Glucose load and timing also vary in different places around the world (Scott, 2002). In some countries, where large glucose loads are used, women may feel uncomfortable using 75 g glucose-loads (Scott, 2002). Moreover, the test results are less satisfactory with this higher load than with lower loads (Scott, 2002). There are also side effects with the high concentrated glucose load, for example nausea, vomiting and bloating may affect the test results (Murphy, 1994; Shushan and Samueloff, 1998). Different timing of assessment also influences the results of the test.

Monday, April 23, 2007

What are the Risk Factors of GDM ?

Risk factors for GDM may be classified into two types: modifiable and unmodifiable (Dornhorst and Rossi, 1998). Risk factors over which a woman has no control include maternal age of above 25 years, ethnicity (e.g. Aboriginal Canadians, African-American, Asian, Hispanic, Indian, Native American and Pima Indians, and probably other indigenous groups), weight prior to pregnancy, parity, and personal and family history of diabetes. Risk factors which are potentially modifiable include obesity (a body mass index (BMI) more than 27 kg/m2) and further weight gain (American Diabetes Association, 2004; Jones and Stone, 1998; Ostlund, 2003; Scott, 2002). BMI is calculated by dividing weight in kilograms by the height in meters squared.

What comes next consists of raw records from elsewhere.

(** * picfit: the HTTP handlers of [server/http_handlers.go]

    A shallow embedding of the request handlers ([display], [get],
    [redirect], their secured variants, [delete], [info], [exist] and the
    [securePath] step) together with the parts of gin and net/http they
    drive, followed by the properties of the handlers.

    A handler is a function on a world: the gin context it is given, and
    the logs of what it asks of its collaborators. It ends by returning an
    [error] (or nil) or by panicking. The collaborators that live in other
    packages (the processor, the codec, the methods of [image.ImageFile],
    [json.Marshal], [http.Redirect]) are parameters; they are taken to
    return to the handler. *)

From Stdlib Require Import ZArith.
From Stdlib.Strings Require Import Byte Ascii String.
From stdpp Require Import base option list strings gmap.

Set Warnings "-register-all".
Local Open Scope Z_scope.
Local Open Scope string_scope.

(** ** Go values *)

(** A value held in an [interface{}]: the dynamic types that reach the
    type assertions of the handlers. *)
Inductive iface : Type :=
  | INil
  | IString (s : string)
  | IInt (n : Z)
  | IBool (b : bool)
  | IMap (m : gmap string iface).

(** Go's [error] values seen by the handlers: the two sentinels of the
    [failure] package that the file names, and any other error. *)
Inductive error : Type :=
  | ErrUnprocessable
  | ErrFileNotExists
  | ErrOther (msg : string).
(** * loldownloader: a shallow embedding of [loldownloader.c]

    The development follows the C source function by function.

    - C integers are [Z] with the wrap-around of their width written out
      ([u32] for [unsigned int], [i32] for [int], LP64 for [long]).
    - C strings and file contents are [list ascii]; a [char*] into a buffer
      is the list of the bytes from the pointer to the end of the array.
    - [float] and [double] values are dyadic numbers [m * 2^e] rounded to
      nearest-even at 24 and 53 bits; infinities and NaN are explicit.
    - The file system is a finite map from paths to contents; the libcurl
      handle, the global lists, the statistics and everything written to
      the terminal are fields of one [world] record that is threaded
      through the effectful functions.
    - What the environment decides (the bytes a server delivers, whether
      [malloc] succeeds, how many bytes [fwrite] manages to write, what the
      decompressor produces) is taken as a parameter. *)

From Stdlib Require Import ZArith Ascii String List Lia DecimalString DecimalFacts.
From stdpp Require Import gmap strings list.

Open Scope Z_scope.

(** ** Outcomes of a C computation *)

Inductive stop : Type :=
| ExitCalled        (* exit(0) *)
| AssertionFailed   (* assert(...) with a false argument: abort() *)
| UndefinedBehaviour (* the C standard gives the execution no meaning *)
| OutOfFuel.        (* artefact of the embedding, never reached: see [scan_lines_fuel] *)

Inductive result (A : Type) : Type :=
| Ret (a : A)
| Stop (k : stop).
Arguments Ret {A} a.
Arguments Stop {A} k.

Other risk factors include a prior low birth weight baby (less than 2,500 g), impaired glucose tolerance, impaired fasting glucose, poor diet, sedentary life style, smoking, hypertension and other cardiovascular risk factors, and genetic problems (e.g. glucokinase and hepatic nuclear disorder) (Capes and Anand, 2001; Scott, 2002).

Saturday, April 21, 2007

Treatment of GDM

There is disagreement about the treatment of GDM, and particularly about the management of minor degrees of glucose elevation or glucose intolerance (Scott, 2002). There is more than one treatment for women with GDM, including diet control, insulin therapy, and exercise. An appropriate diet may accomplish physiologic glucose homeostasis. If dietary modification fails to achieve this, then insulin therapy is begun (Brody, 2003). Catalano (2003) suggested that insulin therapy is one of the most suitable treatments. It is claimed that this regimen can reduce fetal macrosomia, but more studies to show the effect on maternal and neonatal health outcomes are needed (Brody, 2003). Association between perinatal mortality and morbidity and abnormal GTT or GDM has been overemphasized (Hunter and Keirse, 1989). Hunter and Keirse (1989) found no evidence that insulin therapy improves neonatal outcome and decreases macrosomia in the infant.